たとえば「東洋のヴィーナス」といわれる敦煌莫高窟 第57窟の原寸の再現展示では、微妙な洞窟の形状や、土壁の凸凹感も再現されています。現場を視察した際は、粘土に彩色した塑像であるためか何度も修復されており、創建当時の姿が判別しがたい状態だったとのこと。そこで、同時代の塑像を参考に復元したそうです。自然光の変化も再現され、壁画の菩薩像に施された金箔が浮かび上がります。法隆寺の壁画と共通性が指摘されるこの壁画ですが、ふたつを同じ会場で見比べることもできるのです。

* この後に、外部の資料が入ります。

(* ===== verification/ExprSound.v ===== *)
(** * The types of the terms that IR generation builds

    Specifications in the logic of [GenLogic.v] for conversions, declarations,
    initialisers and expressions. *)

From S2P Require Import Prelude Ast Ir CType Context Convert Calls Initializer Decl Expr IrGen GenLogic.

Local Open Scope Z_scope.

(** ** Conversions *)

Lemma term_intro H t v c s : obs t c s -> (H -> val_ok c (val_type v)) -> term_ok H (mkTerm t v) s.
Proof. intros Ho Hv. by exists c. Qed.

(** The value of a built instruction has the type that was asked for. *)
Lemma built_val t ir c v s : ir_of t ir s -> obs t c s -> not_struct c -> ir_type_eq (val_type v) ir = true -> val_ok c (val_type v).
Proof. intros Hi Ho N E. eapply val_ok_eq; [exact E |]. by eapply ir_of_val. Qed.

Ltac built_val :=
  match goal with
  | Hi : ir_of ?t ?ir ?s, Ho : obs ?t ?c ?s, E : ir_type_eq (val_type ?v) ?ir = true |- val_ok ?c (val_type ?v) =>
      exact (built_val t ir c v s Hi Ho I E)
  end.

Lemma convert_ok H s term t : term_ok H term s -> ok s (convert_type term t)
  (fun r s => term_ok H r s /\ exists c d, obs t c s /\ obs (t_ctype r) d s /\ same_shape c d).
Proof.
  intros Ht. unfold convert_type. gstep. destruct a.
  - gstep. destruct (H0 eq_refl) as (c & d & Hc & Hd & S). split; [done |]. exists d, c. by split_and!.
  - clear H0. gstep. gstep. eapply (ok_bind _ _ _ (fun v s => H -> val_ok a0 (val_type v))).
    + assert (Hv : H -> val_ok a (val_type (t_value term))) by (intros; by eapply term_ok_obs).
      destruct a, a0; gsteps; try done; intros Hh; specialize (Hv Hh); try built_val; cbn in *; try done.
      by rewrite Heqi.
    + intros v s2 W2 L Hv. carry L. gstep. split; [by eapply term_intro |]. cbn. by exists a0, a0.
Qed.

Lemma decay_ok H s t : term_ok H t s -> ok s (decay t) (term_ok H).
Proof.
  intros Ht. unfold decay. gsteps. apply (term_intro H _ _ x0); [done |]. intros Hh.
  assert (V : val_ok x (val_type (t_value t))) by (by eapply term_ok_obs). by destruct x; cbn in *; subst.
Qed.

Lemma const_of_ok s t x c : builtin_ctypes !! t = Some c ->
  ok s (const_of t x) (fun v s => obs t c s /\ val_ok c (val_type v)).
Proof.
  intros E. unfold const_of. eapply ok_bind; [by apply ir_type_builtin |]. gpost. gsteps.
Qed.

Lemma nf_conversion_side l r : nf (conversion_side l r).
Proof. unfold conversion_side, rank_of. nofuel. Qed.
#[export] Hint Resolve nf_conversion_side : nofuel.
#[export] Hint Extern 1 (ok _ (convert_type ?t _) _) => eapply convert_ok; eassumption : gen.
#[export] Hint Extern 1 (ok _ (decay ?t) _) => eapply decay_ok; eassumption : gen.
#[export] Hint Extern 1 (ok _ (const_of _ _) _) => eapply const_of_ok; reflexivity : gen.

Lemma do_conversions_ok H s l lb r rb : term_ok H l s -> term_ok H r s ->
  ok s (do_arithmetic_conversions_with_blocks l lb r rb) (fun p s => term_ok H p.1 s /\ term_ok H p.2 s).
Proof.
  intros Hl Hr. unfold do_arithmetic_conversions_with_blocks, PRECONDITION. gsteps.
Qed.
#[export] Hint Extern 1 (ok _ (do_arithmetic_conversions_with_blocks _ _ _ _) _) => eapply do_conversions_ok; eassumption : gen.
Lemma do_conversions_here_ok H s l r : term_ok H l s -> term_ok H r s ->
  ok s (do_arithmetic_conversions l r) (fun p s => term_ok H p.1 s /\ term_ok H p.2 s).
Proof. intros Hl Hr. unfold do_arithmetic_conversions. gsteps. Qed.
#[export] Hint Extern 1 (ok _ (do_arithmetic_conversions _ _) _) => eapply do_conversions_here_ok; eassumption : gen.

(** ** Operators *)

(** What is known of the term of an expression, depending on its context. *)
Definition result_ok (H : Prop) (context : ExprContext) (t : Term) : IrGenContext -> Prop :=
  match context with
  | RVALUE_CONTEXT => term_ok H t
  | LVALUE_CONTEXT => lvalue_ok H t
  | CONST_CONTEXT => valid (t_ctype t)
  end.
#[export] Instance result_ok_persist H x t : Persist (result_ok H x t).
Proof. destruct x; apply _. Qed.

Lemma find_field_spec l name i j t : find_field l name i = Some (j, t) ->
  exists f, l !! (j - i)%nat = Some f /\ cd_type f = t /\ (i <= j)%nat.
Proof.
  revert i. induction l as [|f l IH]; intros i E; [done |]. cbn in E. case_bool_decide.
  - injection E as <- <-. exists f. by rewrite Nat.sub_diag.
  - destruct (IH _ E) as (g & Eg & Et & Hi). exists g. replace (j - i)%nat with (S (j - S i)) by lia. split_and!; [done | done | lia].
Qed.

Lemma of_opt_Ok {A} (o : option A) a : of_opt o = Ok a <-> o = Some a.
Proof. destruct o; cbn; naive_solver. Qed.

(** A struct type of the module. *)
Definition struct_at (k : nat) (ty : IrType) (s : IrGenContext) : Prop := types (module (builder s)) !! k = Some ty.
#[export] Instance struct_at_persist k ty : Persist (struct_at k ty).
Proof. intros s s' [_ [L _]] E. by eapply prefix_lookup_Some. Qed.

Lemma struct_field_ok H s t name x : ok s (ir_gen_struct_field t name x) (result_ok H x).
Proof.
  unfold ir_gen_struct_field, PRECONDITION. gnext _ _. gnext c0 _. gnext p _.
  gnext c [Hc Tc]. destruct c as [| | | |i l k| |]; try (gstep; done).
  gnext k' Ek. apply of_opt_Ok in Ek as ->. gstep. gnext ty Et. apply of_opt_Ok in Et.
  lazymatch type of Et with types (module (builder ?s)) !! _ = _ => change (struct_at k' ty s) in Et end.
  destruct ty as [| | | | | |n f sz nf al]; try (gstep; done).
  destruct (find_field l name 0) as [[j tj]|] eqn:Ef; [| gstep].
  apply find_field_spec in Ef as (cd & Ecd & <- & _). rewrite Nat.sub_0_r in Ecd.
  gnext v Hv. gstep. gnext lf Elf. gnext o Eo. gnext fld Efld. apply of_opt_Ok in Elf, Eo, Efld. subst o.
  destruct Tc as (_ & _ & n' & f' & sz' & nf' & al' & lf' & Et' & Elf' & Hlf).
  unfold struct_at in Et. assert (f' = f) as -> by congruence. assert (lf' = lf) as -> by congruence.
  destruct (Hlf _ _ Eo) as (cd' & Ecd' & Hf). assert (cd' = cd) as -> by congruence. clear Hlf Et Et' Elf Elf'.
  gnext fc [Hfc _]. gstep; [gnext w Hw; gstep; apply andb_true_iff in Heqb as [Hx%bool_decide_eq_true Ha]; subst x |].
  - apply (term_intro H _ _ fc); [done |]. intros _. rewrite Hw. destruct Hf as (c' & Hc' & Hv').
    pose proof (obs_shape _ _ _ _ Hc' Hfc) as S. apply (val_ok_shape c' fc); [done |].
    destruct c'; try done. by destruct fc.
  - do 2 gstep. destruct x; cbn.
    + split; [by eexists | intros _; cbn; by rewrite Hv].
    + apply (term_intro H _ _ fc); [done |]. intros _. rewrite Hv. cbn in Heqb. by destruct fc.
    + by eexists.
Qed.
#[export] Hint Extern 1 (ok _ (ir_gen_struct_field _ _ _) _) => eapply struct_field_ok : gen.

Lemma deref_ok H s t x : term_ok H t s -> ok s (ir_gen_deref t x) (result_ok H x).
Proof.
  intros Ht. unfold ir_gen_deref. gnext p (c & c' & Hc & Hp & Hd). gnext cp [Hcp _].
  destruct cp as [| | | | |e |]; try (gstep; done). gnext pc [Hpc _].
  assert (Ha : H -> is_address (val_type (t_value t))).
  { intros Hh. pose proof (term_ok_obs H t c _ Ht Hc Hh) as V. pose proof (obs_shape _ _ _ _ Hp Hcp) as S.
    destruct c; cbn in *; subst; try done. }
  gsteps.
  - destruct x; cbn; [by split; [eexists |] | | by eexists].
    apply (term_intro H _ _ pc); [done |]. cbn in Heqb. destruct pc; naive_solver.
  - destruct x; cbn in *; [done | | by eexists]. apply (term_intro H _ _ pc); [done |]. intros _. subst.
    eapply ir_of_val; [done | done | by destruct pc].
Qed.
#[export] Hint Extern 1 (ok _ (ir_gen_deref _ _) _) => eapply deref_ok; eassumption : gen.

Lemma int_result H v s : obs int_type (INTEGER_TYPE INT true) s -> val_type v = IR_INT 32 -> term_ok H (mkTerm int_type v) s.
Proof. intros Ho Hv. by eapply term_intro. Qed.

Lemma int_obs_ok {A} s (m : gen A) Q : (obs int_type (INTEGER_TYPE INT true) s -> ok s m Q) -> ok s m Q.
Proof. intros H. apply ok_wf. intros W. apply H. by apply builtin_obs. Qed.

Lemma cmp_ok H s l r c : term_ok H l s -> term_ok H r s -> ok s (ir_gen_cmp l r c) (term_ok H).
Proof.
  intros Hl Hr. unfold ir_gen_cmp, tautology. apply int_obs_ok. intros Hi. gsteps; by apply int_result.
Qed.
#[export] Hint Extern 1 (ok _ (ir_gen_cmp _ _ _) _) => eapply cmp_ok; eassumption : gen.

Lemma same_value H t v s : term_ok H t s -> val_type v = val_type (t_value t) -> term_ok H (mkTerm (t_ctype t) v) s.
Proof. intros (c & Hc & Hv) E. exists c. cbn. by rewrite E. Qed.
Lemma pointer_result H t v p s : obs t (POINTER_TYPE p) s -> val_type v = IR_POINTER -> term_ok H (mkTerm t v) s.
Proof. intros Ho Hv. apply (term_intro H _ _ _ _ Ho). by rewrite Hv. Qed.

Lemma loaded H t ty v c s : obs t c s -> ir_of t ty s -> val_type v = ty -> not_struct c -> term_ok H (mkTerm t v) s.
Proof. intros Hc Ht Hv N. apply (term_intro H _ _ c); [done |]. intros _. rewrite Hv. by eapply ir_of_val. Qed.

Lemma offset_pointer_ok H s op pointer other pt e : obs (t_ctype pointer) (POINTER_TYPE e) s ->
  ok s (offset_pointer op pointer other pt) (term_ok H).
Proof.
  intros Hp. unfold offset_pointer. gsteps. apply (term_intro H _ _ (POINTER_TYPE e)); [done |].
  intros _. eapply built_val; [eassumption | eassumption | done | eassumption].
Qed.

(** A pointer type and what it points to. *)
Lemma pointee_ok c e s : type_ok c s -> pointee c = Ok e -> c = POINTER_TYPE e /\ valid e s.
Proof. intros [T _] E. destruct c; try done. injection E as ->. split; [done |]. by apply Forall_inv in T. Qed.

Lemma nf_pointee c : nf (pointee c).
Proof. unfold pointee. nofuel. Qed.
#[export] Hint Resolve nf_pointee : nofuel.
#[export] Hint Extern 1 (ok _ (offset_pointer _ _ _ _) _) => eapply offset_pointer_ok; eassumption : gen.
Lemma add_ok H s l r : term_ok H l s -> term_ok H r s -> ok s (ir_gen_add l r) (term_ok H).
Proof.
  intros Hl Hr. unfold ir_gen_add. gnext l' Hl'. gnext r' Hr'. gnext lc [Hlc Tlc]. gnext rc [Hrc Trc].
  gnext la _. gnext ra _. gstep.
  { gsteps. by apply same_value. }
  gstep. destruct (is_pointer lc); gnext _ _; gnext e He;
    (eapply pointee_ok in He as [-> Ve]; [| eassumption]); gsteps; by eapply pointer_result.
Qed.
#[export] Hint Extern 1 (ok _ (ir_gen_add _ _) _) => eapply add_ok; eassumption : gen.

Lemma sub_ok H s l r : term_ok H l s -> term_ok H r s -> ok s (ir_gen_sub l r) (term_ok H).
Proof.
  intros Hl Hr. unfold ir_gen_sub. gsteps.
  - by apply same_value.
  - eapply term_intro; [eassumption |]. intros _.
    match goal with E : val_type ?v = val_type ?w |- val_ok _ (val_type ?v) => rewrite E end. by eapply val_ok_eq.
Qed.
#[export] Hint Extern 1 (ok _ (ir_gen_sub _ _) _) => eapply sub_ok; eassumption : gen.

Lemma binary_operator_ok H s l r op : term_ok H l s -> term_ok H r s -> ok s (ir_gen_binary_operator l r op) (term_ok H).
Proof. intros Hl Hr. unfold ir_gen_binary_operator. gsteps. by apply same_value. Qed.
#[export] Hint Extern 1 (ok _ (ir_gen_binary_operator _ _ _) _) => eapply binary_operator_ok; eassumption : gen.

Lemma call_builtin_ok s f l : quiet f -> ok s (call_builtin f l) (fun _ _ => True).
Proof.
  intros Hf. apply (ok_on_builder s _ (fun _ => True)). apply bok_seq; [done |]. intros g.
  eapply bok_conseq; [apply build_call_bok | done].
Qed.
#[export] Hint Extern 1 (ok _ (call_builtin _ _) _) => apply call_builtin_ok; auto with bok : gen.

Definition opt_ok (P : Term -> IrGenContext -> Prop) (o : option Term) (s : IrGenContext) : Prop :=
  match o with Some t => P t s | None => True end.
#[export] Instance opt_ok_persist P o : (forall t, Persist (P t)) -> Persist (opt_ok P o).
Proof. intros HP. destruct o; [apply HP | apply const_persist]. Qed.

Lemma assign_op_ok H s l r op : valid (t_ctype l) s -> term_ok H r s ->
  ok s (ir_gen_assign_op l r op) (fun p s => term_ok H p.1 s /\ opt_ok (term_ok H) p.2 s).
Proof.
  intros Hl Hr. unfold ir_gen_assign_op. gnext c [Hc _]. gstep.
  { gsteps. }
  eapply (ok_bind _ _ _ (fun p s => term_ok H p.1 s /\ opt_ok (term_ok H) p.2 s)).
  - gstep. gnext ty Hty. gnext v Hv.
    pose proof (loaded H _ _ _ _ _ Hc Hty Hv ltac:(by destruct c)).
    gsteps.
  - intros [result pre] s2 _ L [Hr2 Hp]. carry L. cbn in Hr2, Hp. gsteps.
Qed.
#[export] Hint Extern 1 (ok _ (ir_gen_assign_op _ _ _) _) =>
  eapply assign_op_ok; [solve [eauto using term_ok_valid] | eassumption] : gen.

Lemma builtin_ident_ok H s name : ok s (look_up_builtin_ident name) (fun o s => opt_ok (term_ok H) o s /\ (is_Some o -> name = "__builtin_inf"%string)).
Proof.
  unfold look_up_builtin_ident. gsteps.
  - split; [by eapply term_intro | by apply bool_decide_eq_true in Heqb].
Qed.
#[export] Hint Extern 1 (ok _ (look_up_builtin_ident _) _) => eapply builtin_ident_ok : gen.

Lemma va_arg_ok H s l name t c : obs t c s -> not_struct c -> ok s (ir_gen_va_arg l name t) (term_ok H).
Proof. intros Hc N. unfold ir_gen_va_arg. gsteps. by eapply loaded. Qed.

Lemma binding_for_name_in l name b : binding_for_name l name = Some b -> exists sc, sc ∈ l /\ b ∈ sc.
Proof.
  induction l as [|sc l IH]; [done |]. cbn. destruct (find_binding sc name) as [x|] eqn:E.
  - intros [= <-]. exists sc. split; [set_solver |]. unfold find_binding in E.
    destruct (list_find _ sc) as [[i y]|] eqn:F; [| done]. injection E as <-.
    apply list_find_Some in F as [F _]. by apply list_elem_of_lookup_2 in F.
  - intros (sc' & Hsc & Hb)%IH. exists sc'. split; [set_solver | done].
Qed.

Lemma identifier_ok (H : Prop) s name x : (H -> name <> "__builtin_inf"%string) -> ok s (ir_gen_identifier name x) (result_ok H x).
Proof.
  intros Hn. unfold ir_gen_identifier. gnext o [Ho Hs]. destruct o as [t|].
  { gstep. destruct x; cbn; [| done | by eapply term_ok_valid].
    split; [by eapply term_ok_valid | intros Hh; by destruct (Hn Hh (Hs (ex_intro _ t eq_refl)))]. }
  gstep. apply ok_wf. intros W. destruct (binding_for_name _ name) as [b|] eqn:Eb; [| by apply ok_lift].
  apply binding_for_name_in in Eb as (sc & Hsc & Hb). pose proof (wf_scope _ W _ _ Hsc Hb) as Hok. clear W Hsc Hb.
  gnext u Ea. gnext c [Hc _].
  assert (Hv : is_address (val_type (t_value (b_term b))) \/ b_constant b = true).
  { destruct (val_type _); cbn in *; try (destruct (b_constant b); [by right | done]). by left. }
  assert (Hk : b_constant b = true -> val_ok c (val_type (t_value (b_term b)))) by (intros; by eapply term_ok_obs).
  destruct x; [rewrite bool_decide_true by done | rewrite !bool_decide_false by done | rewrite bool_decide_false, bool_decide_true by done].
  - gsteps. split; [by eexists |]. intros _. destruct Hv; [done | congruence].
  - gsteps; [| by eapply term_intro; auto | eapply loaded; [eassumption | eassumption | done | by destruct c]].
    eapply term_intro; [eassumption |]. intros _. destruct Hv as [Hv|Hv]; [by destruct c | by apply Hk].
  - gsteps; by eexists.
Qed.
#[export] Hint Extern 1 (ok _ (ir_gen_identifier _ _) _) => eapply identifier_ok; eassumption : gen.

Lemma string_literal_ok H s l : ok s (ir_gen_string_literal l) (term_ok H).
Proof.
  apply ok_wf. intros W. assert (V : valid char_type s) by (eapply obs_valid, builtin_obs; done). clear W.
  unfold ir_gen_string_literal. gsteps.
  by eapply term_intro.
Qed.
#[export] Hint Extern 1 (ok _ (ir_gen_string_literal _) _) => eapply string_literal_ok : gen.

クローン文化財は、観光ブームの中、文化財を傷めずに活用できる方法としても有効です。当時の制作者と、それを「後世に残したい」現代の制作者との、時空を超えた”対話”も感じられるこの展覧会。7つの文化遺産を旅する気分で楽しめます。

シルクロードの文化遺産を甦らせる“クローン文化財“の試みを、『素心伝心』展で目撃せよ。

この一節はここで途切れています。